Data center expert urges caution
Republicans host Minot discussion
JILL SCHRAMM/MDN Industrial hygienist Tammy Clark speaks at a gathering hosted by District 3 Republicans on data centers Friday, June 5, in the Sleep Inn & Suites in Minot.
An environmental health specialist who has been issuing warnings about data centers around the country brought her message to Minot Friday, June 5.
Tammy Clark said some Americans already are living with environmental hazards because hyperscale data centers have been built without the public becoming adequately informed.
“I’m not against technology,” she said. “We need to manage it. We need global safeguards in place. There has to be regulations with it and we’re not doing that.”
Clark came to Minot at the invitation of District 3 Rep. Jeff Hoverson, R-Minot, who reported significant interest in data centers from constituents as he has campaigned for reelection.
“We were getting a lot of feedback on that one issue,” Hoverson said. “It’s easy to hear from the data centers and we need to. We need to hear both sides.”
And unlike industry officials, Clark is not speaking for her own monetary gain, Hoverson added.
District 3 Republican House candidate Crystal Hendrickson also sees proliferation of data centers as a concern for the state, calling it a bubble that eventually will burst in an article in the May 18 issue of The Minot Daily News.
“I feel like it’s going to ruin our quality of life here in North Dakota. The noise that’s generated by them is disruptive to animals and wildlife and anybody that would live close by,” she said.
Tim Mihalick and Blaine DesLauriers also are running for the two District 3 House seats in the Republican primary.

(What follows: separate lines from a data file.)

(** The values that reach the caches, the coordinate table and the
    arithmetic.  Numbers are binary64.  [JCoord lat lon] is the object
    literal [{ lat, lon }] that [geocode] builds.  [JInherited name] is the
    value found on [Object.prototype] when a plain object is read at a name
    it does not own (a built-in function, or the prototype itself for
    [__proto__]).  Strings, arrays and other objects are outside the value
    domain: neither service returns one at the positions the programs
    read, and the script never stores one. *)
Inductive JsVal : Type :=
| JUndefined
| JNull
| JBool (b : bool)
| JNum (x : float)
| JCoord (lat lon : JsVal)
| JInherited (name : string).

#[global] Instance JsVal_inhabited : Inhabited JsVal := populate JUndefined.

(** The property names every plain object inherits. *)
Definition objectPrototypeNames : list string :=
  [ "constructor"; "__defineGetter__"; "__defineSetter__"; "hasOwnProperty";
    "__lookupGetter__"; "__lookupSetter__"; "isPrototypeOf";
    "propertyIsEnumerable"; "toString"; "valueOf"; "__proto__";
    "toLocaleString" ].

(** [obj[key]] on a plain object: the own property, else the inherited
    member, else [undefined]. *)
Definition get (obj : gmap string JsVal) (key : string) : JsVal :=
  match obj !! key with
  | Some v => v
  | None => if bool_decide (key ∈ objectPrototypeNames)
            then JInherited key else JUndefined
  end.

(** ToBoolean: [undefined], [null], [false], [+0], [-0] and [NaN] are
    falsy; every object is truthy. *)
Definition truthy (v : JsVal) : bool :=
  match v with
  | JUndefined | JNull => false
  | JBool b => b
  | JNum x => negb (is_nan x || is_zero x)
  | JCoord _ _ | JInherited _ => true
  end.

(** ToNumber.  A plain object or a function converts through its default
    string form, which is not a numeric literal. *)
Definition ToNumber (v : JsVal) : float :=
  match v with
  | JUndefined => nan
  | JNull => zero
  | JBool true => one
  | JBool false => zero
  | JNum x => x
  | JCoord _ _ | JInherited _ => nan
  end.

(** The result of [x.toFixed(2)], kept structured:
    - [FixedDec neg n] is the decimal text of [n / 100] with two digits
      after the point, preceded by a minus sign when [neg];
    - [FixedToString x] is [String(x)], which toFixed returns when [x] is
      not finite or its magnitude is at least 10^21. *)
Inductive Fixed : Type :=
| FixedDec (neg : bool) (n : Z)
| FixedToString (x : float).

(** Number.prototype.toFixed with two fraction digits.  For a finite
    [x = ± m * 2^e] below 10^21 the integer [n] minimises [|n / 100 - x|],
    the larger one on a tie, computed exactly. *)
Definition toFixed2 (x : float) : Fixed :=
  match Prim2SF x with
  | S754_nan | S754_infinity _ => FixedToString x
  | S754_zero _ => FixedDec false 0
  | S754_finite s m e =>
      let num := Z.pos m * 2 ^ Z.max 0 e in
      let den := 2 ^ Z.max 0 (- e) in
      if 10 ^ 21 * den <=? num then FixedToString x
      else FixedDec s ((2 * (100 * num) + den) / (2 * den))
  end.

(** The text of a decimal [toFixed] result: the digits of [n], padded
    with zeros to at least three, with the point before the last two. *)
Definition digits (n : Z) : string :=
  NilZero.string_of_uint (N.to_uint (Z.to_N n)).

Definition decimalText (neg : bool) (n : Z) : string :=
  let m := digits n in
  let m := match String.length m with
           | 1%nat => "00" ++ m
           | 2%nat => "0" ++ m
           | _ => m
           end in
  let k := String.length m in
  (if neg then "-" else "") ++
  substring 0 (k - 2) m ++ "." ++ substring (k - 2) 2 m.

(** The text shown for a [toFixed] result.  The exponent form of a finite
    number of magnitude 10^21 or more is the runtime's shortest
    round-trip printing and has no text here. *)
Definition fixedText (f : Fixed) : option string :=
  match f with
  | FixedDec neg n => Some (decimalText neg n)
  | FixedToString x =>
      if is_nan x then Some "NaN"
      else if (x =? infinity)%float then Some "Infinity"
      else if (x =? neg_infinity)%float then Some "-Infinity"
      else None
  end.

(** The binary64 nearest to [n / 100], ties to even: the quotient is
    taken with 128 extra bits and a sticky last bit, then rounded once. *)
Definition nearestHundredth (n : Z) : float :=
  let q := (n * 2 ^ 128) / 100 in
  let sticky := if (n * 2 ^ 128) mod 100 =? 0 then 0 else 1 in
  SF2Prim (binary_normalize prec emax (2 * q + sticky) (- 129) false).

(** [parseFloat] applied to the text of a [toFixed] result.  The text of
    [String(x)] reads back as [x]. *)
Definition parseFloat (f : Fixed) : float :=
  match f with
  | FixedDec neg n =>
      let v := nearestHundredth n in
      if neg then (- v)%float else v
  | FixedToString x => x
  end.

End Js.


(* ===================================================================== *)
(** * The batch script, generateMileageTable.js *)
(* ===================================================================== *)

Module Batch.
Import Js.

(** ** Configuration, requests and responses *)

(** [LOCATION_ALIAS]: the short-code to address mapping, as the list of
    its own properties in [Object.keys] order.  An object has each key
    once, which the theorems assume as [NoDup] of the keys. *)
Abbreviation Alias := (list (string * string)).

(** The mapping of the repository, with the address of HOME taken from
    the environment when it is set and not empty. *)
Definition LOCATION_ALIAS (HOME_ADDR : option string) : Alias :=
  [ ("HOME", match HOME_ADDR with
             | Some addr => if bool_decide (addr = "")
                            then "123 Fake St, Springfield IL" else addr
             | None => "123 Fake St, Springfield IL"
             end);
    ("LS", "200 Lakeshore Rd, Springfield IL");
    ("JACOBS", "14 Jacobs Ct, Springfield IL");
    ("OFFICE", "500 Corporate Dr, Springfield IL") ].

Definition Object_keys (alias : Alias) : list string := alias.*1.

(** [alias[key]]; reading a name the object does not own gives
    [undefined], which prints as the text below wherever the script uses
    it.  The script only reads the keys of the object. *)
Definition aliasGet (alias : Alias) (key : string) : string :=
  match list_find (λ kv, kv.1 = key) alias with
  | Some (_, (_, addr)) => addr
  | None => "undefined"
  end.

(** [keys[i]] for an array of strings, likewise. *)
Definition at_ (keys : list string) (i : nat) : string :=
  default "undefined" (keys !! i).

(** What a request to the services carries besides the access token: the
    address for the geocoding service, the four coordinate fields, in
    the order of the URL, for the routing service. *)
Inductive Request : Type :=
| GeocodeRequest (address : string)
| DirectionsRequest (lonA latA lonB latB : JsVal).

(** The cases the script distinguishes in a geocoding response.
    [GeoThrows] stands for the failures of the runtime: [fetch] rejects,
    the body is not JSON, or the match has no coordinate pair. *)
Inductive GeoResponse : Type :=
| GeoThrows (message : string)
| GeoNotOk
| GeoNoFeatures
| GeoCenter (lon lat : JsVal).

(** Likewise for the routing service; [RouteDistance d] is a response
    whose first route has [d] as its [distance] ([JUndefined] when the
    field is missing). *)
Inductive RouteResponse : Type :=
| RouteThrows (message : string)
| RouteNotOk
| RouteNoRoutes
| RouteDistance (d : JsVal).

(** The services.  The first argument is the number of requests the run
    has issued before this one, so that the same request may be answered
    differently at different times. *)
Record Network : Type := {
  geocoding : nat → string → GeoResponse;
  directions : nat → JsVal → JsVal → JsVal → JsVal → RouteResponse
}.

(** ** State and the monad of the script *)

(** The two module-level caches and the log of requests issued. *)
Record State : Type := {
  geoCache : gmap string JsVal;
  routeCache : gmap string JsVal;
  requests : list Request
}.

(** The mileage table: pair key to miles. *)
Abbreviation Table := (gmap string float).

(** A computation returns a value or throws; both carry the state
    reached. *)
Inductive Outcome (A : Type) : Type :=
| Ret (a : A) (st : State)
| Throw (message : string) (st : State).
Arguments Ret {A} a st.
Arguments Throw {A} message st.

Definition M (A : Type) : Type := State → Outcome A.

Definition ret {A} (a : A) : M A := λ st, Ret a st.

Definition throw {A} (message : string) : M A := λ st, Throw message st.

Definition bind {A B} (m : M A) (k : A → M B) : M B :=
  λ st, match m st with
        | Ret a st' => k a st'
        | Throw e st' => Throw e st'
        end.

Notation "'let*' x ':=' m 'in' k" := (bind m (λ x, k))
  (at level 10, x name, m at level 100, k at level 200,
   format "'let*'  x  :=  m  'in'  '/' k").

(** [for (let i = lo; i < hi; i++) acc = body(i, acc)], where [acc] is the
    object the body mutates. *)
Fixpoint forFrom {T} (count start : nat) (body : nat → T → M T) (acc : T) : M T :=
  match count with
  | O => ret acc
  | S count' => let* acc' := body start acc in forFrom count' (S start) body acc'
  end.

Definition forRange {T} (lo hi : nat) (body : nat → T → M T) (acc : T) : M T :=
  forFrom (hi - lo) lo body acc.

(** [for (const x of xs) acc = body(x, acc)]. *)
Fixpoint forOf {X T} (xs : list X) (body : X → T → M T) (acc : T) : M T :=
  match xs with
  | [] => ret acc
  | x :: xs' => let* acc' := body x acc in forOf xs' body acc'
  end.

Section Script.

Variable net : Network.

(** ** API helpers *)

(** [await fetch(url)] for each service: the request is logged and the
    oracle answers. *)
Definition fetchGeocoding (address : string) : M GeoResponse :=
  λ st, Ret (geocoding net (length (requests st)) address)
            {| geoCache := geoCache st; routeCache := routeCache st;
               requests := requests st ++ [GeocodeRequest address] |}.

Definition fetchDirections (lonA latA lonB latB : JsVal) : M RouteResponse :=
  λ st, Ret (directions net (length (requests st)) lonA latA lonB latB)
            {| geoCache := geoCache st; routeCache := routeCache st;
               requests := requests st ++ [DirectionsRequest lonA latA lonB latB] |}.

Definition readGeoCache (address : string) : M JsVal :=
  λ st, Ret (get (geoCache st) address) st.

Definition writeGeoCache (address : string) (v : JsVal) : M unit :=
  λ st, Ret tt {| geoCache := <[address := v]> (geoCache st);
                  routeCache := routeCache st; requests := requests st |}.

Definition readRouteCache (pairKey : string) : M JsVal :=
  λ st, Ret (get (routeCache st) pairKey) st.
(** X11: whatever its outcome, a Send, Retire or Cancel call changes nothing but
    the amounts of supply records and the balance records of the holders
    that the message names: the credit types, classes, projects, batches and
    basket balances are as before, no supply record is created or deleted,
    no balance record is deleted, and the records of every other holder are
    as before. *)
Theorem deliver_frame m ctx r ctx' :
  deliver m ctx = (r, ctx') →
  frame (parties m) (stateStore ctx) (stateStore ctx').
Proof.
  intros Hrun.
  set (P := λ c, frame (parties m) (stateStore ctx) (stateStore c)).
  change (P ctx'). assert (HP : P ctx) by apply frame_refl.
  assert (Hend : ∀ (A : Type) (call : M A) c1,
            (∀ r1 c2, call ctx = (r1, c2) → P c2) →
            (call ≫= λ _, mret ()) ctx = (r, c1) → P c1).
  { intros A call c1 Hcall Hbind. unfold mbind, M_bind in Hbind.
    destruct (call ctx) as [[a|e] c2] eqn:Hc.
    - injection Hbind as _ <-. by eapply Hcall.
    - injection Hbind as _ <-. by eapply Hcall. }
  destruct m as [req|req|req]; simpl in Hrun; eapply Hend; try exact Hrun;
    clear Hrun Hend r ctx'; intros r ctx' Hrun.
  - unfold Send in Hrun. unfold mbind at 1, M_bind at 1 in Hrun.
    destruct (forEach _ _ ctx) as [r0 c0] eqn:Hloop.
    assert (P c0); last by (destruct r0; injection Hrun as _ <-).
    refine (forEach_any P _ _ _ _ _ _ Hloop HP).
    intros credit c r1 c1 Hbody Hc. unfold P in *.
    eapply frame_trans; [exact Hc|].
    unfold mbind at 1, M_bind at 1 in Hbody.
    destruct (sendEcocredits _ _ _ c) as [r2 c2] eqn:Hsend.
    apply sendEcocredits_frame with (holders := parties (MSend req)) in Hsend;
      [|simpl; set_solver..].
    destruct r2; [|by injection Hbody as _ <-].
    by injection Hbody as _ <-.
  - unfold Retire in Hrun. unfold mbind at 1, M_bind at 1 in Hrun.
    destruct (forEach _ _ ctx) as [r0 c0] eqn:Hloop.
    assert (P c0); last by (destruct r0; injection Hrun as _ <-).
    refine (forEach_any P _ _ _ _ _ _ Hloop HP).
    intros credit c r1 c1 Hbody Hc. unfold P in *.
    eapply frame_trans; [exact Hc|]. by eapply retireCredits_frame.
  - unfold Cancel in Hrun. unfold mbind at 1, M_bind at 1 in Hrun.
    unfold lift at 1 in Hrun.
    destruct (AccAddressFromBech32 (MsgCancel.Owner req)) as [owner|e] eqn:Howner;
      [|by injection Hrun as _ <-].
    unfold mbind at 1, M_bind at 1 in Hrun.
    destruct (forEach _ _ ctx) as [r0 c0] eqn:Hloop.
    assert (P c0); last by (destruct r0; injection Hrun as _ <-).
    refine (forEach_any P _ _ _ _ _ _ Hloop HP).
    intros credit c r1 c1 Hbody Hc. unfold P in *.
    eapply frame_trans; [exact Hc|].
    simpl. rewrite Howner. simpl. by eapply cancelCredits_frame.
Qed.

“As bankers, our backgrounds are rooted in supporting responsible economic growth and helping communities thrive,” they said in a statement. “Data centers could represent an opportunity for continued growth in North Dakota’s economy, particularly given our strong energy resources and business-friendly environment. However, any project should have the support of the local community where it is located and be developed in a way that benefits residents, businesses, and taxpayers. We believe economic development is most successful when it grows alongside the communities it serves.”
Clark said she brings her background as an industrial hygienist and occupational and environmental health and safety professional to the data center discussion.
“It’s our job to anticipate, recognize, evaluate and control hazards,” she said. “I love my country, and I love my freedoms more than anything. That’s why I felt I needed to stand up, and I needed to use my knowledge, my expertise, my credentials and my experience in my career field to speak to this in a manner that most people can’t.
“My colleagues and I have blown the whistle and said what they’re proposing is going to create sickness and harm in both human and animal populations and it is going to completely destroy our agricultural farmlands in this country, and it is going to suck the wells and the aquifers dry,” she said.
Clark said the growth in data centers is driven by contracts rather than the need for more computational power.
“They have contracts that they need to satisfy within a certain amount of time, and if they don’t, the fines and the fees are in the billions, and right now, if they get the permits approved by a certain date,” she said, “then they can take advantage of that tax incentive upfront. They’re investing billions, convincing their investors, because they’re going to make their money up front. They know this is all a game. They know that they’re not going to be using these hyperscale data centers for much longer because we already have newer technology out there. We have fractal with edge computing, quantum computing, and it’s much smaller.”
She voiced concern about building strings of new transmission lines and gas plants along which data centers can be placed.
“It’s not one standalone. It is the cumulative exposure from multiple sites all around your communities that create the synergistic toxicity,” she said. The toxicity includes electromagnetic frequency emissions that cause pollinators to leave, which will impact agriculture in North Dakota, she said.
She also emphasized the danger of noise, particularly tonal noise, or low-frequency waves known as infrasound, and the negative effects it can have on people physically.
“That has been our biggest concern from a health perspective,” Clark said.
Williston residents living near a data center reached a settlement earlier this year after suing over noise. Residents in Dowagiac, Michigan, more recently filed a class action lawsuit against a data center company over the impact of noise on health and property values.
Clark urged local residents to ensure their communities have noise ordinances that include infrasound and that require mitigation when levels go above thresholds. She recommended they not support any facility that uses water because alternative cooling systems that don’t require water are available. She advised that decommissioning plans be in place, with escrow money from the companies to cover those future costs.
However, she said, there is no one size fits all to regulating any particular data center because design and materials differ and environmental factors such as weather, wind and topography also matter.
“Siting is the number one most important thing, and we do have areas where we can place them, but for starters, we’ve got to just all understand hyperscale data centers are completely unnecessary,” she said.
Clark said she and others she is working with are preparing a resource guide with a checklist of items that should be required of data centers.
“Or what I like even better – you just say, ‘No data centers allowed in this county because we don’t have an appropriate location where you can build that’s not going to cause harm to the community or the environment,'” she said. “More and more communities are starting to do that.”